2 of 2 people found the following review helpful:
Fast-paced religious horror, October 25, 2021

I quite enjoyed playing Vespers, but it is not for everyone. It was written in a way that elicited a kind of visceral disgust (unsurprising giving the setting is a medieval monastery in the last stages of being wiped out by the plague). The decay of scenery and the protagonist's mental state keeps you wondering what is real and what is hallucination, and the regular (and often gruesome) deaths of the few other cast members keeps a sense of suspense.

Positives:
I enjoyed a specific aspect of the game that I've seen complained about in other reviews.
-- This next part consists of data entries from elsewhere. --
(** ** What [from_bytes] accepts is well formed

    [post m P]: run from a reader within its buffer, a successful [m] returns
    a value satisfying [P] and leaves the reader within its buffer. *)

Definition post {E A} (m : ST Reader E A) (P : A → Prop) : Prop :=
  ∀ r a r', reader_ok r → m r = (Ok a, r') → reader_ok r' ∧ P a.

Lemma post_bind {E A B} (m : ST Reader E A) (k : A → ST Reader E B) P Q :
  post m P → (∀ a, P a → post (k a) Q) → post (st_bind m k) Q.
Proof.
  intros Hm Hk r b r' Hr H. apply st_bind_inv in H as [(a & r1 & H1 & H2)|(e & _ & [=])].
  destruct (Hm _ _ _ Hr H1) as [Hr1 Ha]. by eapply Hk.
Qed.

Lemma post_ret {E A} (a : A) (P : A → Prop) : P a → post (st_ret (E := E) a) P.
Proof. intros HP r a' r' Hr [= <- <-]. done. Qed.

Lemma post_err {E A} (e : E) (P : A → Prop) : post (st_err e) P.
Proof. by intros r a r' Hr [=]. Qed.

Lemma post_lift {E A} (m : Result E A) (P : A → Prop) :
  (∀ a, m = Ok a → P a) → post (st_lift m) P.
Proof. intros HP r a r' Hr [= Hm <-]. auto. Qed.

Lemma post_rd {A} (m : ST Reader WireError A) P : post m P → post (rd m) P.
Proof.
  intros Hm r a r' Hr. unfold rd, st_map_err. destruct (m r) as [[b|e] r1] eqn:E; [|by intros [=]].
  intros [= <- <-]. by eapply Hm.
Qed.

Section Accepts.
Context `{PF : Platform} `{PR : Primitives} `{LX : !X25519Laws}.

Lemma post_read_bytes n : 0 <= n → post (read_bytes n) (λ bs, blen bs = n).
Proof.
  intros Hn r a r' Hr H. apply read_bytes_moved in H as [Hm Ha]; [|done..].
  split; [by eapply moved_ok|]. by apply Ha.
Qed.

Lemma post_read_u8 : post read_u8 (λ _, True).
Proof. intros r a r' Hr H. apply read_u8_moved in H as [Hm _]; [|done]. eauto using moved_ok. Qed.

Lemma post_read_varint : post read_varint is_u64.
Proof.
  intros r a r' Hr H. apply read_varint_moved in H as (Hm & _ & Ha); [|done].
  split; [by eapply moved_ok|]. by apply Ha.
Qed.

Lemma post_read_32 : post read_32 (λ bs, length bs = 32%nat).
Proof.
  apply post_rd. intros r a r' Hr H. apply post_read_bytes in H as [? Hb]; [|lia|done].
  split; [done|]. unfold blen in Hb. lia.
Qed.

Lemma post_read_u32_from : post read_u32_from is_u32.
Proof.
  eapply post_bind; [apply post_rd, (post_read_bytes 4); lia|]. cbv beta. intros bs Hb.
  apply post_lift. unfold read_u32. intros n H. inv_ok.
  apply try_array_inv in Ha as [-> _]. subst n. pose proof (from_be_range bs) as Hr.
  rewrite Hb in Hr. unfold is_u32, u32_max. cbn in *. lia.
Qed.

Lemma post_read_opt_32 flags bit : post (read_opt_32 flags bit) key32.
Proof.
  unfold read_opt_32. destruct (negb _); [|by apply post_ret].
  eapply post_bind; [apply post_read_32|]. cbv beta. intros bs Hb. apply post_ret.
  by intros k [= <-].
Qed.

Lemma post_read_entries n acc :
  map_Forall entry_ok acc →
  post (read_entries n acc)
    (λ m, map_Forall entry_ok m ∧ (size m <= size acc + n)%nat).
Proof.
  revert acc. induction n as [|n IH]; intros acc Hacc; cbn [read_entries].
  { apply post_ret. split; [done|lia]. }
  eapply post_bind; [apply post_read_32|]. cbv beta. intros dh Hdh.
  eapply post_bind; [apply post_read_u32_from|]. cbv beta. intros i Hi.
  eapply post_bind; [apply post_read_32|]. cbv beta. intros mk Hmk.
  intros r m r' Hr H. eapply (IH (<[(dh, i) := mk]> acc)) in H as (Hr' & Hm & Hs); [| |done].
  - split_and!; [done..|]. rewrite map_size_insert in Hs. destruct (acc !! _); cbn in Hs; lia.
  - apply map_Forall_insert_2; [|done]. by split_and!.
Qed.

Lemma post_from_bytes_st : post from_bytes_st ratchet_wf.
Proof.
  unfold from_bytes_st.
  eapply post_bind; [apply post_rd, post_read_u8|]. intros v _. destruct (negb _); [apply post_err|].
  eapply post_bind; [apply post_read_32|]. cbv beta. intros sb _.
  eapply post_bind; [apply post_rd, post_read_u8|]. intros fb _.
  eapply post_bind; [apply post_read_opt_32|]. intros dhr_b _.
  apply (post_bind _ _ (λ _, True)).
  { destruct dhr_b; [|by apply post_ret]. apply (post_bind _ _ (λ _, True)); [by apply post_lift|].
    intros p _. by apply post_ret. }
  intros dhr _.
  eapply post_bind; [apply post_read_32|]. cbv beta. intros rk Hrk.
  eapply post_bind; [apply post_read_opt_32|]. intros cks Hcks.
  eapply post_bind; [apply post_read_opt_32|]. intros ckr Hckr.
  eapply post_bind; [apply post_read_u32_from|]. intros ns Hns.
  eapply post_bind; [apply post_read_u32_from|]. intros nr Hnr.
  eapply post_bind; [apply post_read_u32_from|]. intros pn Hpn.
  eapply post_bind; [apply post_rd, post_read_varint|]. intros count Hcount.
  destruct (Z.ltb_spec MAX_STORED_SKIPPED count); [apply post_err|].
  eapply post_bind; [apply post_read_entries, map_Forall_empty|]. cbv beta. intros sk [Hsk Hsz].
  apply post_ret. split; cbn [dhs dhs_pub Ratchet.rk Ratchet.cks Ratchet.ckr Ratchet.ns
    Ratchet.nr Ratchet.pn skipped]; try done.
  rewrite map_size_empty in Hsz. unfold is_u64 in Hcount. lia.
Qed.

Lemma from_bytes_wf b st : from_bytes b = Ok st → ratchet_wf st.
Proof.
  unfold from_bytes. intros H. destruct (from_bytes_st (Reader_new b)) as [[st'|] r'] eqn:E; [|done].
  injection H as ->. by apply (post_from_bytes_st _ _ _ (reader_ok_new b) E).
Qed.
End Accepts.

Lemma N2_reachable : net_reachable N2.
Proof.
  apply net_next with N1.
  - apply net_next with N0.
    + apply net_start. intros E%(f_equal (λ p, hd0 (X25519PublicKey_to_bytes p))). by vm_compute in E.
    + apply (net_send N0 Alice p0 m0 a1); [by vm_compute|apply message_ok; by vm_compute|].
      vm_compute. discriminate.
  - apply (net_send N1 Alice p1 m1 a2); [by vm_compute|apply message_ok; by vm_compute|].
    vm_compute. discriminate.
Qed.

Lemma fresh_rndB : fresh N2 rndB.
Proof.
  intros [E|[E|E%elem_of_nil]%elem_of_cons]%elem_of_cons; [..|done];
    apply (f_equal (λ p, hd0 (X25519PublicKey_to_bytes p))) in E; by vm_compute in E.
Qed.

Lemma m1_in_limits : in_limits (session (ends N2 Bob)) m1.
Proof. unfold in_limits. vm_compute. repeat split; discriminate. Qed.
End Sample.

Lemma every_message_decrypts_witness :
  (decrypt Sample.rndB Sample.m1 (session (ends Sample.N2 Bob))).1 = Ok Sample.p1.
Proof.
  exact (every_message_decrypts Sample.N2 Bob [(Sample.m0, Sample.p0)] Sample.m1 Sample.p1 []
           Sample.rndB Sample.N2_reachable eq_refl Sample.m1_in_limits Sample.fresh_rndB).
Defined.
The prayers to the saints were the most interesting kind of puzzle to me (Spoiler - click to show) as the stained glass windows gave enough hints about what sort of scenario each saint can help you with. I found the writing properly atmospheric and terse, and the short timespan of gameplay fits the small-ish setting.

Negatives:
I was probably most disappointed by the lack of descriptions. Most rooms were fairly barren, and many of them served no real purpose during the game. Also, some aspects of gameplay can be finicky and require a bit of trial and error (for example, timing some actions perfectly) which is a quirk of some games that I'm personally not a huge fan of.

So overall, I would recommend this game with the caveat that players understand what they're getting into. I think most prospective players will be able to tell based on the reviews whether or not the game is one they'll enjoy.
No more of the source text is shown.